INFORMATION SHOWN below:

(* ===== verification/Typed.v ===== *)
(** * Package typed: typed values

    Models [typed/typed.go] (and the entry point of
    [typed/reconcile_schema.go] on a typed value).  A [*schema.Schema] is
    compared by address, so it carries one.  A nil [value.Value] is [None]; a
    nil [*TypedValue] is treated by the callers. *)
From S2P Require Import Prelude GoLib GoFloat Value ValueOrder PathElement SortedSlice FieldSet.
From S2P Require Import FieldSetSpec FieldSetOps FieldSetInsert Schema TypedHelpers Validate ToFieldSet Remove.
From S2P Require Import Compare Merge Reconcile.

(** A non-nil [*schema.Schema]: its address and what it points to. *)
Record SchemaPtr := mkSchemaPtr { sp_addr : nat; sp_schema : Schema }.

Definition SchemaPtr_eqb (a b : SchemaPtr) : bool := (sp_addr a =? sp_addr b)%nat.

Record TypedValue := mkTypedValue {
  tv_value : option value;
  tv_typeRef : TypeRef;
  tv_schema : SchemaPtr;
}.

(** ** Results with errors *)

(** A Go function with results [A] and an error: it panics, fails or succeeds. *)
Abbreviation Result E A := (Outcome (E + A)%type).

Definition ok {E A} (a : A) : Result E A := Ret (inr a).
Definition fail {E A} (e : E) : Result E A := Ret (inl e).

Definition bindR {E A B} (m : Result E A) (f : A -> Result E B) : Result E B :=
  match m with
  | Panic => Panic
  | Ret (inl e) => Ret (inl e)
  | Ret (inr a) => f a
  end.

(** [fmt.Errorf("...: %v", err)]. *)
Definition wrap {E E' A} (w : E -> E') (m : Result E A) : Result E' A :=
  match m with
  | Panic => Panic
  | Ret (inl e) => Ret (inl (w e))
  | Ret (inr a) => Ret (inr a)
  end.

Notation "x <- m ;; k" := (bindR m (fun x => k)) (at level 100, m at next level, right associativity).

(** ** Validation *)

Abbreviation ValidationOptions := Z.
Definition AllowDuplicates : ValidationOptions := 0.

Definition TypedValue_Validate (tv : TypedValue) (opts : list ValidationOptions) : Result ValidationErrors unit :=
  let allowDuplicates := existsb (fun opt => opt =? AllowDuplicates) opts in
  errs ← validate (sp_schema (tv_schema tv)) allowDuplicates (tv_typeRef tv) (tv_value tv) None;
  if negb (length errs =? 0)%nat then fail errs else ok tt.

Definition AsTyped (v : option value) (s : SchemaPtr) (tr : TypeRef) (opts : list ValidationOptions) :
    Result ValidationErrors TypedValue :=
  let tv := mkTypedValue v tr s in
  _ <- TypedValue_Validate tv opts;; ok tv.

Definition AsTypedUnvalidated (v : option value) (s : SchemaPtr) (tr : TypeRef) : TypedValue :=
  mkTypedValue v tr s.

(** ** Operations *)

Definition TypedValue_ToFieldSet (tv : TypedValue) : Result ValidationErrors FSet :=
  res ← toFieldSet (sp_schema (tv_schema tv)) (tv_typeRef tv) (tv_value tv) [] (NewSet []);
  if negb (length res.1 =? 0)%nat then fail res.1 else ok res.2.

(** The guard of [Compare] and [merge]. *)
Definition same_type (lhs rhs : TypedValue) : Result ValidationErrors unit :=
  if negb (SchemaPtr_eqb (tv_schema lhs) (tv_schema rhs)) then fail (errorf MsgDifferentSchemas)
  else if negb (TypeRef_Equals (tv_typeRef lhs) (tv_typeRef rhs)) then fail (errorf MsgDifferentTypes)
  else ok tt.

Definition TypedValue_Compare (lhs rhs : TypedValue) : Result ValidationErrors Comparison :=
  _ <- same_type lhs rhs;;
  res ← compare (sp_schema (tv_schema lhs)) (tv_typeRef lhs) (tv_value lhs) (tv_value rhs) [] false None
    (mkComparison (NewSet []) (NewSet []) (NewSet []));
  if (0 <? length res.1)%nat then fail res.1 else ok res.2.

(** The function [merge] of [typed.go], which drives the walker. *)
Definition typed_merge (lhs rhs : TypedValue) (rule : mergeRule) (postRule : option mergeRule) :
    Result ValidationErrors TypedValue :=
  _ <- same_type lhs rhs;;
  res ← merge (sp_schema (tv_schema lhs)) rule postRule (tv_typeRef lhs) (tv_value lhs) (tv_value rhs) false None;
  if (0 <? length res.1)%nat then fail res.1
  else ok (mkTypedValue res.2 (tv_typeRef lhs) (tv_schema lhs)).

Definition TypedValue_Merge (tv pso : TypedValue) : Result ValidationErrors TypedValue :=
  typed_merge tv pso ruleKeepRHS None.

(** [removeItemsWithSchema] on a value that may be nil: every handler calls a
    method of the value. *)
Definition removeItemsOf (tv : TypedValue) (items : FSet) (shouldExtract : bool) : Outcome value :=
  let sc := sp_schema (tv_schema tv) in
  match tv_value tv with
  | Some v => Ret (removeItemsWithSchema v items sc (tv_typeRef tv) shouldExtract)
  | None =>
    res ← resolveSchema sc (tv_typeRef tv) None (mkAtomHandler (fun _ _ => Panic) (fun _ _ => Panic) (fun _ _ => Panic)) tt;
    Ret VNull
  end.

Definition withValue (tv : TypedValue) (v : value) : TypedValue :=
  mkTypedValue (Some v) (tv_typeRef tv) (tv_schema tv).

Definition TypedValue_RemoveItems (tv : TypedValue) (items : FSet) : Outcome TypedValue :=
  v ← removeItemsOf tv items false; Ret (withValue tv v).

Definition TypedValue_ExtractItems (tv : TypedValue) (items : FSet) : Outcome TypedValue :=
  v ← removeItemsOf tv items true; Ret (withValue tv v).

Definition TypedValue_Empty (tv : TypedValue) : TypedValue := withValue tv VNull.

(** [typed.ReconcileFieldSetWithSchema] on a typed value. *)
Definition Reconcile_TypedValue (fieldset : FSet) (tv : TypedValue) : Result ValidationErrors (option FSet) :=
  ReconcileFieldSetWithSchema fieldset (sp_schema (tv_schema tv)) (tv_typeRef tv).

End of INFORMATION SHOWN.

DESCRIPTION OF THE TASK
The answer should consist of every line above in which "withValue" appears.

EXERCISE RESPONSE
Definition withValue (tv : TypedValue) (v : value) : TypedValue :=
  v ← removeItemsOf tv items false; Ret (withValue tv v).
  v ← removeItemsOf tv items true; Ret (withValue tv v).
Definition TypedValue_Empty (tv : TypedValue) : TypedValue := withValue tv VNull.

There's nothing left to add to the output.